ユーザーは、映画やテレビ番組などに登場する俳優の顔の部分に自撮り写真をはめ込み、本物そっくりの画像を作ることができる。中国のソーシャルメディア上では最近、映画「タイタニック」のレオナルド・ディカプリオや人気ドラマ「ゲームズ・オブ・スローンズ」のキット・ハリントンなどに成り代わったユーザーの画像が多く出回っている。
ところが、Zaoがコンテンツを巡り「取り消し不可能かつ恒久的で、譲渡可能な」権利を放棄することを義務づけていている点をユーザーが問題視。中国内でプライバシーを巡る議論に火をつけた。ネット上では広範囲にわたる利用規約を巡り不満が爆発。ソーシャルメディアアプリ「微信(ウィーチャット)」は、Zaoを使ったコンテンツへのリンクを遮断した。中国版ツイッターの「微博(ウェイボー)」では、「顔を変えることは短期的には幸せをもたらすかもしれないが、プライバシーを火葬場に投じるようなものだ」といった投稿が見られたほか、「怖い。急いで削除する」などといった声も上がった。
Zaoは中国本土でアップルのアプリ販売サイト「アップストア」を通じてのみダウンロード可能だ。
Zaoは3日、ウェイボー(ツイッター)上で謝罪。利用規約を変更したと明らかにした上で、ユーザーの画像は保存しないと説明した。また、同社の顔交換技術を、顔認証に基づくセキュリティーシステムを欺くために利用することはできないとして、なりすまし犯罪に悪用される危険はないとした。
Zaoは「新興企業として利用者の根本的な懸念に考えが及ばなかった」と釈明し、「個人情報の保護とデータの安全性を極めて重視している」とした。
人工知能(AI)を駆使したディープフェイク技術の台頭で、写真や動画、音声を本物そっくりに不正に加工することが可能になっており、米議会やテクノロジー企業では、来年の米大統領選挙を控え、ディープフェイクのコンテンツをいかに見破り、防止するかが課題になっている。

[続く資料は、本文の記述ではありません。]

Lemma check_mediation_world (mediation_id : option string) (w : World E) :
  snd (check_mediation mediation_id w) = w.
Proof.
  unfold check_mediation, try_except, bind, ask.
  destruct (truthy mediation_id); [|done].
  destruct (mediation_record_if_id mediation_id false w) as [?|[]]; done.
Qed.

Lemma await_active_frame (auto_accept : option bool) (conn_rec : ConnRecord) (w : World E) :
  let w' := snd (await_active profile auto_accept conn_rec w) in
  outbox w' = outbox w /\ ext w' = ext w.
Proof.
  unfold await_active, try_except.
  destruct (is_true auto_accept || debug_auto_accept_invites (settings profile)); [|done].
  pose proof (conn_rec_is_active_frame 7 (connection_id conn_rec) w) as Hframe.
  destruct (conn_rec_is_active 7 (connection_id conn_rec) w) as [[?|[]] w']; done.
Qed.

(** Only the head of [requests_attach] is looked at. *)
Lemma request_attach_head (invitation : InvitationMessage) (auto_accept : option bool)
    (service : ServiceMessage) (conn_rec : option ConnRecord) (w : World E)
    (req_attach : ReqAttach) (rest rest' : list ReqAttach) :
  requests_attach invitation = req_attach :: rest ->
  request_attach profile (with_requests_attach (req_attach :: rest') invitation)
    auto_accept service conn_rec w
  = request_attach profile invitation auto_accept service conn_rec w.
Proof.
  intros Hattach. unfold request_attach. by rewrite Hattach.
Qed.

End RequestAttach.

(** ** A credential offer attached to the invitation *)

Section AttachedOffer.
Context {E : Type} `{Collaborators E}.
Variable profile : Profile.

(** With the auto-respond setting off, a credential-offer handler ends in
    an error whatever the credential manager answers. *)
Lemma _process_cred_offer_v1_off
    (req_attach : AttachContent) (conn_rec : ConnRecord) (trace : bool) (w : World E) :
  debug_auto_respond_credential_offer (settings profile) = false ->
  _process_cred_offer_v1 profile req_attach conn_rec trace w
  = match v10_receive_offer req_attach trace (connection_id conn_rec) (ext w) with
    | (Ok _, e') =>
        (Raise (OutOfBandManagerError AutoOfferFalse), with_ext (fun _ => e') w)
    | (Raise e, e') => (Raise e, with_ext (fun _ => e') w)
    end.
Proof.
  intros Hoff. unfold _process_cred_offer_v1, bind, call.
  destruct (v10_receive_offer _ _ _ _) as [[rec|e] e']; [|done]. by rewrite Hoff.
Qed.

Lemma _process_cred_offer_v2_off
    (req_attach : AttachContent) (conn_rec : ConnRecord) (trace : bool) (w : World E) :
  debug_auto_respond_credential_offer (settings profile) = false ->
  _process_cred_offer_v2 profile req_attach conn_rec trace w
  = match v20_receive_offer req_attach trace (connection_id conn_rec) (ext w) with
    | (Ok _, e') =>
        (Raise (OutOfBandManagerError AutoOfferFalse), with_ext (fun _ => e') w)
    | (Raise e, e') => (Raise e, with_ext (fun _ => e') w)
    end.
Proof.
  intros Hoff. unfold _process_cred_offer_v2, bind, call.
  destruct (v20_receive_offer _ _ _ _) as [[rec|e] e']; [|done]. by rewrite Hoff.
Qed.

(** The attachment step on a credential offer, with the setting off. *)
Lemma request_attach_offer_off (invitation : InvitationMessage) (auto_accept : option bool)
    (service : ServiceMessage) (conn_rec : ConnRecord) (w : World E)
    (content : AttachContent) (rest : list ReqAttach)
    (receive_offer : AttachContent -> bool -> string -> E -> Res CredExRecord * E) :
  requests_attach invitation = AttachDecorator (Some content) :: rest ->
  credential_offer_type (unqualify (content_type content)) receive_offer ->
  debug_auto_respond_credential_offer (settings profile) = false ->
  request_attach profile invitation auto_accept service (Some conn_rec) w
  = match await_active profile auto_accept conn_rec w with
    | (Ok conn_rec', w') =>
        match receive_offer content (bool_decide (_trace invitation <> None))
                (connection_id conn_rec') (ext w') with
        | (Ok _, e') =>
            (Raise (OutOfBandManagerError AutoOfferFalse), with_ext (fun _ => e') w')
        | (Raise e, e') => (Raise e, with_ext (fun _ => e') w')
        end
    | (Raise e, w') => (Raise e, w')
    end.
Proof.
  intros Hattach Htype Hoff. unfold request_attach. rewrite Hattach.
  destruct Htype as [(-> & Hne1 & Hne2 & ->)|(-> & Hne1 & Hne2 & Hne3 & ->)].
  - apply String.eqb_neq in Hne1, Hne2. rewrite Hne1, Hne2, String.eqb_refl.
    unfold bind at 1.
    destruct (await_active profile auto_accept conn_rec w) as [[conn_rec'|e] w']; [|done].
    unfold bind at 1. rewrite (_process_cred_offer_v1_off _ _ _ _ Hoff).
    by destruct (v10_receive_offer _ _ _ _) as [[rec|e] e'].
  - apply String.eqb_neq in Hne1, Hne2, Hne3.
    rewrite Hne1, Hne2, Hne3, String.eqb_refl.
    unfold bind at 1.
    destruct (await_active profile auto_accept conn_rec w) as [[conn_rec'|e] w']; [|done].
    unfold bind at 1. rewrite (_process_cred_offer_v2_off _ _ _ _ Hoff).
    by destruct (v20_receive_offer _ _ _ _) as [[rec|e] e'].
Qed.

(** C8, as the code has it.  The receipt has obtained a connection,
    reused or new, the first attachment of the invitation unqualifies to a
    credential offer (of either version), and
    [debug.auto_respond_credential_offer] is off.  Then
    [receive_invitation] fails: with the auto-offer error, of kind
    [AutoRespondDisabled], raised after the credential manager received
    the offer, or else with the error of the credential manager or of the
    wait for the connection.  In each case the outbox is the one the
    connection phase left, so no credential request is sent, and the
    attachments after the first do not matter to the attachment step. *)
Theorem credential_offer_refused
    (invitation : InvitationMessage) (use_existing_connection : bool)
    (auto_accept : option bool) (alias mediation_id mediation_id' : option string)
    (service : ServiceMessage) (conn_rec : ConnRecord) (w w1 : World E)
    (content : AttachContent) (rest : list ReqAttach)
    (receive_offer : AttachContent -> bool -> string -> E -> Res CredExRecord * E) :
  fst (check_mediation mediation_id w) = Ok mediation_id' ->
  seek_connection profile invitation use_existing_connection auto_accept alias
    mediation_id' w = (Ok (Some conn_rec, service), w1) ->
  requests_attach invitation = AttachDecorator (Some content) :: rest ->
  credential_offer_type (unqualify (content_type content)) receive_offer ->
  debug_auto_respond_credential_offer (settings profile) = false ->
  receive_invitation profile invitation use_existing_connection auto_accept alias
    mediation_id w
  = match await_active profile auto_accept conn_rec w1 with
    | (Ok conn_rec', w2) =>
        match receive_offer content (bool_decide (_trace invitation <> None))
                (connection_id conn_rec') (ext w2) with
        | (Ok _, e') =>
            (Raise (OutOfBandManagerError AutoOfferFalse), with_ext (fun _ => e') w2)
        | (Raise e, e') => (Raise e, with_ext (fun _ => e') w2)
        end
    | (Raise e, w2) => (Raise e, w2)
    end
  /\ (exists e,
        fst (receive_invitation profile invitation use_existing_connection auto_accept
               alias mediation_id w) = Raise e)
  /\ outbox (snd (receive_invitation profile invitation use_existing_connection
                    auto_accept alias mediation_id w))
     = outbox w1
  /\ kind AutoOfferFalse = AutoRespondDisabled
  /\ forall rest',
       request_attach profile
         (with_requests_attach (AttachDecorator (Some content) :: rest') invitation)
         auto_accept service (Some conn_rec) w1
       = request_attach profile invitation auto_accept service (Some conn_rec) w1.
Proof.
  intros Hmed Hseek Hattach Htype Hoff.
  assert (Hr : receive_invitation profile invitation use_existing_connection auto_accept
                 alias mediation_id w
               = request_attach profile invitation auto_accept service (Some conn_rec) w1).
  { unfold receive_invitation, bind at 1.
    pose proof (check_mediation_world mediation_id w) as Hw.
    destruct (check_mediation mediation_id w) as [res w0]; simpl in Hmed, Hw.
    subst res w0. unfold bind. by rewrite Hseek. }
  rewrite (request_attach_offer_off _ _ _ _ _ _ _ _ Hattach Htype Hoff) in Hr.
  assert (Hhead : forall rest',
    request_attach profile
      (with_requests_attach (AttachDecorator (Some content) :: rest') invitation)
      auto_accept service (Some conn_rec) w1
    = request_attach profile invitation auto_accept service (Some conn_rec) w1).
  { intros rest'. by eapply request_attach_head. }
  rewrite Hr.
  pose proof (await_active_frame profile auto_accept conn_rec w1) as [Hout _].
  split; [done|].
  destruct (await_active profile auto_accept conn_rec w1) as [[conn_rec'|e] w2];
    simpl in Hout.
  - destruct (receive_offer _ _ _ _) as [[rec|e] e']; simpl;
      (split; [by eexists|]); by split.
  - split; [by eexists|]. by split.
Qed.

End AttachedOffer.

Lemma credential_offer_refused_witness :
  let invitation :=
    Sample.public_invitation "invi-1" [Sample.credential_offer; NotAttachDecorator] in
  let received :=
    {| cred_connection_id := "conn-existing"; cred_offer := Cases.offer;
       cred_trace := false |} in
  let w := Sample.world [] in
  Sample.receive invitation true w
  = (Raise (OutOfBandManagerError AutoOfferFalse), with_ext (fun _ => [received]) w)
  /\ (exists e, fst (Sample.receive invitation true w) = Raise e)
  /\ outbox (snd (Sample.receive invitation true w)) = outbox w
  /\ kind AutoOfferFalse = AutoRespondDisabled
  /\ forall rest',
       request_attach (H := Sample.agent) Sample.profile
         (with_requests_attach (AttachDecorator (Some Cases.offer) :: rest') invitation)
         None Sample.service (Some Sample.candidate) w
       = request_attach (H := Sample.agent) Sample.profile invitation None Sample.service
           (Some Sample.candidate) w.
Proof.
  intros invitation received w.
  apply (credential_offer_refused (H := Sample.agent) Sample.profile invitation true
           None None None None Sample.service Sample.candidate w w Cases.offer
           [NotAttachDecorator] (v10_receive_offer (Collaborators := Sample.agent))).
  - reflexivity.
  - reflexivity.
  - reflexivity.
  - left. repeat split; try discriminate; reflexivity.
  - reflexivity.
Defined.

(** C8 as stated fails when the receipt obtains no connection.  With the
    setting off and a credential offer as the first attachment, an
    invitation without handshake protocols from an unknown inviter fails
    with the error for a missing handshake protocol, which is not of kind
    [AutoRespondDisabled]; and one that names only a protocol the agent
    does not know returns no connection and no error at all. *)
Lemma credential_offer_without_connection :
  let bare := Cases.inline_invitation [] [Sample.credential_offer] in
  let foreign :=
    Cases.inline_invitation ["https://didcomm.org/unknown/1.0"]
      [Sample.credential_offer] in
  debug_auto_respond_credential_offer (settings Sample.profile) = false
  /\ unqualify (Collaborators := Sample.agent) (content_type Cases.offer)
     = CREDENTIAL_OFFER (Collaborators := Sample.agent)
  /\ Sample.receive bare true Sample.empty_world
     = (Raise (OutOfBandManagerError NoExistingConnectionNoHandshake), Sample.empty_world)
  /\ kind NoExistingConnectionNoHandshake <> AutoRespondDisabled
  /\ Sample.receive foreign true Sample.empty_world = (Ok None, Sample.empty_world).
Proof.
  intros bare foreign.
  split; [reflexivity|]. split; [reflexivity|].
  split; [vm_compute; reflexivity|]. split; [discriminate|].
  vm_compute; reflexivity.
Qed.
(** * QuranLookup: the verse fetcher, embedded and verified

    A shallow embedding of [quran_verse_fetcher.py]: the reference
    validator ([InputValidator]), the HTTP client ([QuranAPI]), the
    formatter ([OutputFormatter]), the one-shot command line ([main]) and
    the interactive loop ([run_interactive_mode]), followed by the
    properties the specification states about them and by further
    properties of the code.

    Conventions of the embedding:
    - a Python [str] is the list of its code points ([list N]), so that
      [strip], the pattern class [\d] and [int] see the characters Python
      sees (full-width or Arabic-Indic digits, no-break spaces, ...);
    - a Python [int] is a [Z];
    - JSON payloads and [dict]s are values of [Py.value], dictionaries
      being finite maps keyed by strings;
    - a call either returns, raises an exception or leaves through
      [sys.exit]: the three constructors of [Py.result];
    - the network, the file system and [repr] of containers belong to the
      world the program runs in and are the fields of [World]. *)

From stdpp Require Import base numbers option list gmap strings.

#[local] Open Scope Z_scope.

(** ** The Python runtime the program relies on *)

Module Py.

(** [lit "abc"] is the Python literal ['abc']: one code point per ASCII
    character. *)
Definition lit (s : string) : list N :=
  Ascii.N_of_ascii <$> String.list_ascii_of_string s.

(** *** Characters *)

(** [str.isspace] on one character ([Py_UNICODE_ISSPACE]): the characters
    [str.strip] removes. *)
Definition whitespace : list N :=
  [ 0x09; 0x0A; 0x0B; 0x0C; 0x0D; 0x1C; 0x1D; 0x1E; 0x1F; 0x20; 0x85; 0xA0;
    0x1680; 0x2000; 0x2001; 0x2002; 0x2003; 0x2004; 0x2005; 0x2006; 0x2007;
    0x2008; 0x2009; 0x200A; 0x2028; 0x2029; 0x202F; 0x205F; 0x3000 ]%N.

Definition isspace (c : N) : bool := bool_decide (c ∈ whitespace).

(** The code points of the digit zero of every decimal script (general
    category Nd, Unicode 14); the nine other digits of a script follow
    its zero. *)
Definition decimal_zeros : list N :=
  [ 0x30; 0x660; 0x6F0; 0x7C0; 0x966; 0x9E6; 0xA66; 0xAE6; 0xB66; 0xBE6;
    0xC66; 0xCE6; 0xD66; 0xDE6; 0xE50; 0xED0; 0xF20; 0x1040; 0x1090;
    0x17E0; 0x1810; 0x1946; 0x19D0; 0x1A80; 0x1A90; 0x1B50; 0x1BB0;
    0x1C40; 0x1C50; 0xA620; 0xA8D0; 0xA900; 0xA9D0; 0xA9F0; 0xAA50;
    0xABF0; 0xFF10; 0x104A0; 0x10D30; 0x11066; 0x110F0; 0x11136; 0x111D0;
    0x112F0; 0x11450; 0x114D0; 0x11650; 0x116C0; 0x11730; 0x118E0;
    0x11950; 0x11C50; 0x11D50; 0x11DA0; 0x16A60; 0x16AC0; 0x16B50;
    0x1D7CE; 0x1D7D8; 0x1D7E2; 0x1D7EC; 0x1D7F6; 0x1E140; 0x1E2F0;
    0x1E950; 0x1FBF0 ]%N.

(** [Py_UNICODE_TODECIMAL]: the value of a decimal digit, [None] for any
    other character. Both [\d] and [int] go through it. *)
Definition to_decimal (c : N) : option Z :=
  (λ zero, Z.of_N (c - zero)) <$>
    find (λ zero, (zero <=? c)%N && (c <? zero + 10)%N) decimal_zeros.

Definition isdecimal (c : N) : bool :=
  match to_decimal c with Some _ => true | None => false end.

(** *** Strings *)

Fixpoint lstrip (s : list N) : list N :=
  match s with
  | c :: s' => if isspace c then lstrip s' else s
  | [] => []
  end.

Definition rstrip (s : list N) : list N := reverse (lstrip (reverse s)).

(** [s.strip()] *)
Definition strip (s : list N) : list N := rstrip (lstrip s).

(** [sep.join(items)] on strings *)
Fixpoint join (sep : list N) (items : list (list N)) : list N :=
  match items with
  | [] => []
  | [x] => x
  | x :: rest => x ++ sep ++ join sep rest
  end.

(** [s * n] *)
Definition times (s : list N) (n : nat) : list N := mjoin (replicate n s).

(** *** Integers and their decimal text *)

(** The digits of [n], most significant first; [fuel] bounds the number
    of digits produced. *)
Fixpoint digits (fuel : nat) (n : N) : list N :=
  match fuel with
  | O => []
  | S fuel' =>
      (if (n <? 10)%N then [] else digits fuel' (n / 10)%N)
        ++ [(0x30 + n mod 10)%N]
  end.

(** [str(n)] for [n >= 0]: a number below [2 ^ k] has at most [k]
    decimal digits. *)
Definition str_of_N (n : N) : list N := digits (S (N.to_nat (N.log2 n))) n.

(** [str(z)], which is also what [f"{z}"] inserts. Python refuses to
    write an [int] of more than [int_max_str_digits] digits (below); the
    numbers the program writes never are that long: they came out of
    [int] or out of [json], which both refuse to read a longer number, or
    they are status codes and lengths. *)
Definition str_of_int (z : Z) : list N :=
  if z <? 0 then 0x2D%N :: str_of_N (Z.to_N (- z)) else str_of_N (Z.to_N z).

(** The number a run of decimal digits writes, [None] when a character
    is no digit. *)
Definition int_of_digits (s : list N) : option Z :=
  foldl (λ acc c, a ← acc; d ← to_decimal c; Some (10 * a + d)) (Some 0) s.
(** A method call on an implementation.  [*DubboLogger] has the methods of
    its embedded [Logger]; a client's implementation has its own. *)
Fixpoint LoggerImpl_log (l : LoggerImpl) (m : Method) (msg : string) : M unit :=
  match l with
  | SugaredLogger base => SugaredLogger_log base (levelOf m) msg
  | DubboLogger inner _ =>
      match inner with
      | Some l' => LoggerImpl_log l' m msg
      | None => fun _ => Panics nil_dereference
      end
  | ForeignLogger _ leveled _ => runMethod (leveled m msg)
  end.

(** Modelled from the spec: the package-level functions [Info], [Warn],
    [Error], [Debug], [Fatal] and their formatted variants, which the
    tests call and which are not part of [logger.go].  A log call goes to
    the active logger; a method call on the nil interface panics. *)
Definition Log (m : Method) (msg : string) : M unit :=
  fun st =>
    match logger st with
    | Some l => LoggerImpl_log l m msg st
    | None => Panics nil_dereference
    end.

(** *** Observations used in the statements *)

(** The cores of the tee inside an implementation built by the facade. *)
Definition coresOf (l : Logger) : list zapcore.Core :=
  match l with
  | Some (DubboLogger (Some (SugaredLogger base)) _) =>
      match zap.core base with
      | zapcore.multiCore cores => cores
      | c => [c]
      end
  | Some (SugaredLogger base) =>
      match zap.core base with
      | zapcore.multiCore cores => cores
      | c => [c]
      end
  | _ => []
  end.

(** Whether the [i]-th core of the active logger accepts a level. *)
Definition sinkEnabled (i : nat) (st : State) (level : zapcore.Level) : option bool :=
  match coresOf (logger st) !! i with
  | Some (zapcore.ioCore _ _ enab) => enab (levels st) level
  | _ => None
  end.

(** The file writers among the cores of a logger. *)
Definition fileSinks (l : Logger) : list lumberjack.Logger :=
  flat_map (fun c => match c with
                     | zapcore.ioCore _ (zapcore.lumberjackWriter f) _ => [f]
                     | _ => []
                     end) (coresOf l).

(** The level that the dynamic level of the active logger holds. *)
Definition currentLevel (st : State) : option zapcore.Level :=
  match logger st with
  | Some (DubboLogger _ dynamicLevel) => zap.Level_ dynamicLevel (levels st)
  | _ => None
  end.

(** *** A sample environment and sample states *)

Definition sampleDecoded : yaml.Decoded :=
  {| yaml.level := Some zapcore.InfoLevel;
     yaml.development := false;
     yaml.encoding := "console";
     yaml.encoderConfig := defaultEncoderConfig;
     yaml.outputPaths := ["stderr"];
     yaml.errorOutputPaths := ["stderr"];
     yaml.logFilePath := "./logs";
     yaml.errorFilename := "error.log";
     yaml.warnFilename := "warn.log";
     yaml.infoFilename := "info.log";
     yaml.maxSize := 1;
     yaml.maxBackups := 2;
     yaml.maxAge := 3;
     yaml.compress := false |}.

(** The decoding of a document without any key: [ConfigWrapper] keeps its
    zero value. *)
Definition emptyDecoded : yaml.Decoded :=
  {| yaml.level := None;
     yaml.development := false;
     yaml.encoding := "";
     yaml.encoderConfig := zapcore.EncoderConfig_zero;
     yaml.outputPaths := [];
     yaml.errorOutputPaths := [];
     yaml.logFilePath := "";
     yaml.errorFilename := "";
     yaml.warnFilename := "";
     yaml.infoFilename := "";
     yaml.maxSize := 0;
     yaml.maxBackups := 0;
     yaml.maxAge := 0;
     yaml.compress := false |}.

(** A file system with [./log.yml] (a full configuration), [./empty.yml]
    (an empty document) and [./bad.yml] (not YAML). *)
Definition sampleEnv : Env :=
  {| Separator := "/";
     ReadFile := fun p =>
       if String.eqb p "./log.yml" then io_ok "log"
       else if String.eqb p "./empty.yml" then io_ok ""
       else if String.eqb p "./bad.yml" then io_ok ":"
       else io_err ("open " +:+ p +:+ ": no such file or directory");
     Unmarshal := fun s =>
       if String.eqb s "log" then io_ok sampleDecoded
       else if String.eqb s "" then io_ok emptyDecoded
       else io_err "yaml: did not find expected key";
     canOpen := fun _ => true |}.

(** The state of a process before any logger is installed. *)
Definition emptyState : State :=
  {| logger := None; getty_log := None; levels := []; written := [] |}.

(** A computation that does not panic. *)
Definition noPanic {A} (o : Outcome A) : Prop :=
  match o with
  | Panics _ => False
  | _ => True
  end.

(** [cfg.Build()] returns a logger (its error is nil). *)
Definition buildable (env : Env) (cfg : zap.Config) : bool :=
  match zap.Build (canOpen env) cfg [] with
  | Some _ => true
  | None => false
  end.
(** * video_tool.py: parameter resolution and menu flows

    A shallow embedding of [video_tool.py]: the interactive menu that resizes,
    splits and crops video files by driving an external video engine.

    - Python [str] values are [string]s; the character-level functions
      ([lower], [strip], [int]) are the ASCII fragments of the Python ones.
    - Python [float] is IEEE 754 binary64, taken from the Standard Library's
      executable specification [SpecFloat] with [prec = 53], [emax = 1024].
    - Console, directory, probe and engine interactions are threaded through
      an explicit [World]; Python exceptions are an error monad over it. *)

From Stdlib Require Import ZArith List Bool Lia String Ascii.
From Stdlib Require Import DecimalString DecimalZ QArith Qround SpecFloat.
Import ListNotations.

Local Open Scope string_scope.
Local Open Scope Z_scope.

(** ** Exceptions and results *)

(** The exception classes the program can meet.  [EngineError] is
    [ffmpeg.Error]; [OtherError] is any other [Exception]. *)
Inductive exn : Type :=
| ValueError
| ZeroDivisionError
| OverflowError
| IndexError
| EOFError
| KeyboardInterrupt
| EngineError
| OtherError.

Inductive result (A : Type) : Type :=
| Ok (a : A)
| Raise (e : exn).
Arguments Ok {A} a.
Arguments Raise {A} e.

Definition rbind {A B} (r : result A) (k : A -> result B) : result B :=
  match r with
  | Ok a => k a
  | Raise e => Raise e
  end.

(** ** Python strings *)

Module PyStr.

Definition is_upper (c : ascii) : bool :=
  let n := nat_of_ascii c in (65 <=? n)%nat && (n <=? 90)%nat.

Definition lower_ascii (c : ascii) : ascii :=
  if is_upper c then ascii_of_nat (nat_of_ascii c + 32) else c.

(** [str.lower()] on ASCII text. *)
Fixpoint lower (s : string) : string :=
  match s with
  | EmptyString => EmptyString
  | String c s' => String (lower_ascii c) (lower s')
  end.

(** [s.endswith(suffix)]: some tail of [s] is [suffix]. *)
Fixpoint endswith (s suffix : string) : bool :=
  String.eqb s suffix
  || match s with
     | EmptyString => false
     | String _ s' => endswith s' suffix
     end.

(** Whitespace as [str.isspace] sees it on ASCII characters. *)
Definition is_space (c : ascii) : bool :=
  let n := nat_of_ascii c in
  ((9 <=? n)%nat && (n <=? 13)%nat) || ((28 <=? n)%nat && (n <=? 32)%nat).

Fixpoint lstrip (s : string) : string :=
  match s with
  | EmptyString => EmptyString
  | String c s' => if is_space c then lstrip s' else s
  end.

Fixpoint rstrip (s : string) : string :=
  match s with
  | EmptyString => EmptyString
  | String c s' =>
      match rstrip s' with
      | EmptyString => if is_space c then EmptyString else String c EmptyString
      | r => String c r
      end
  end.

(** [str.strip()] *)
Definition strip (s : string) : string := rstrip (lstrip s).

(** [s.replace(a, b)] for one-character [a] and [b]. *)
Fixpoint replace_char (a b : ascii) (s : string) : string :=
  match s with
  | EmptyString => EmptyString
  | String c s' => String (if Ascii.eqb c a then b else c) (replace_char a b s')
  end.

(** [s.split(sep)] for a one-character separator. *)
Fixpoint split_char (sep : ascii) (s : string) : list string :=
  match s with
  | EmptyString => [EmptyString]
  | String c s' =>
      if Ascii.eqb c sep then EmptyString :: split_char sep s'
      else match split_char sep s' with
           | [] => [String c EmptyString]
           | hd :: tl => String c hd :: tl
           end
  end.

(** [str(n)] for an [int]. *)
Definition str_of_int (z : Z) : string := NilZero.string_of_int (Z.to_int z).

Definition is_digit (c : ascii) : bool :=
  let n := nat_of_ascii c in (48 <=? n)%nat && (n <=? 57)%nat.

(** Digit groups joined by single underscores, as the [int] literal
    grammar allows: the underscores are dropped, anything else fails. *)
Fixpoint drop_underscores (prev_digit : bool) (s : string) : option string :=
  match s with
  | EmptyString => if prev_digit then Some EmptyString else None
  | String c s' =>
      if is_digit c then
        option_map (String c) (drop_underscores true s')
      else if Ascii.eqb c "_"%char then
        if prev_digit then drop_underscores false s' else None
      else None
  end.

(** [int(s)] on ASCII text: surrounding whitespace, an optional sign and
    decimal digits; [None] stands for [ValueError]. *)
Definition int_of_str (s : string) : option Z :=
  match strip s with
  | EmptyString => None
  | String c rest =>
      if Ascii.eqb c "-"%char then
        match drop_underscores false rest with
        | Some ds => option_map (fun d => - Z.of_int d) (NilZero.int_of_string ds)
        | None => None
        end
      else
        let body := if Ascii.eqb c "+"%char then rest else String c rest in
        match drop_underscores false body with
        | Some ds => option_map Z.of_int (NilZero.int_of_string ds)
        | None => None
        end
  end.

米国などに比べて、個人情報保護への関心が低いとされる中国で、Zaoへの批判が集まったことはとりわけ注目に値する。こう指摘するのは、チャイナ・マーケット・リサーチ・グループのマネジングディレクター、ベン・カベンダー氏だ。同氏は「中国の消費者は政府が自らのデータを把握できる状況にあってもそれほど心配していない」としつつも、「自分の写真や音声を変えることができる点が意識され始めたことで、恐怖感が広がった」と述べる。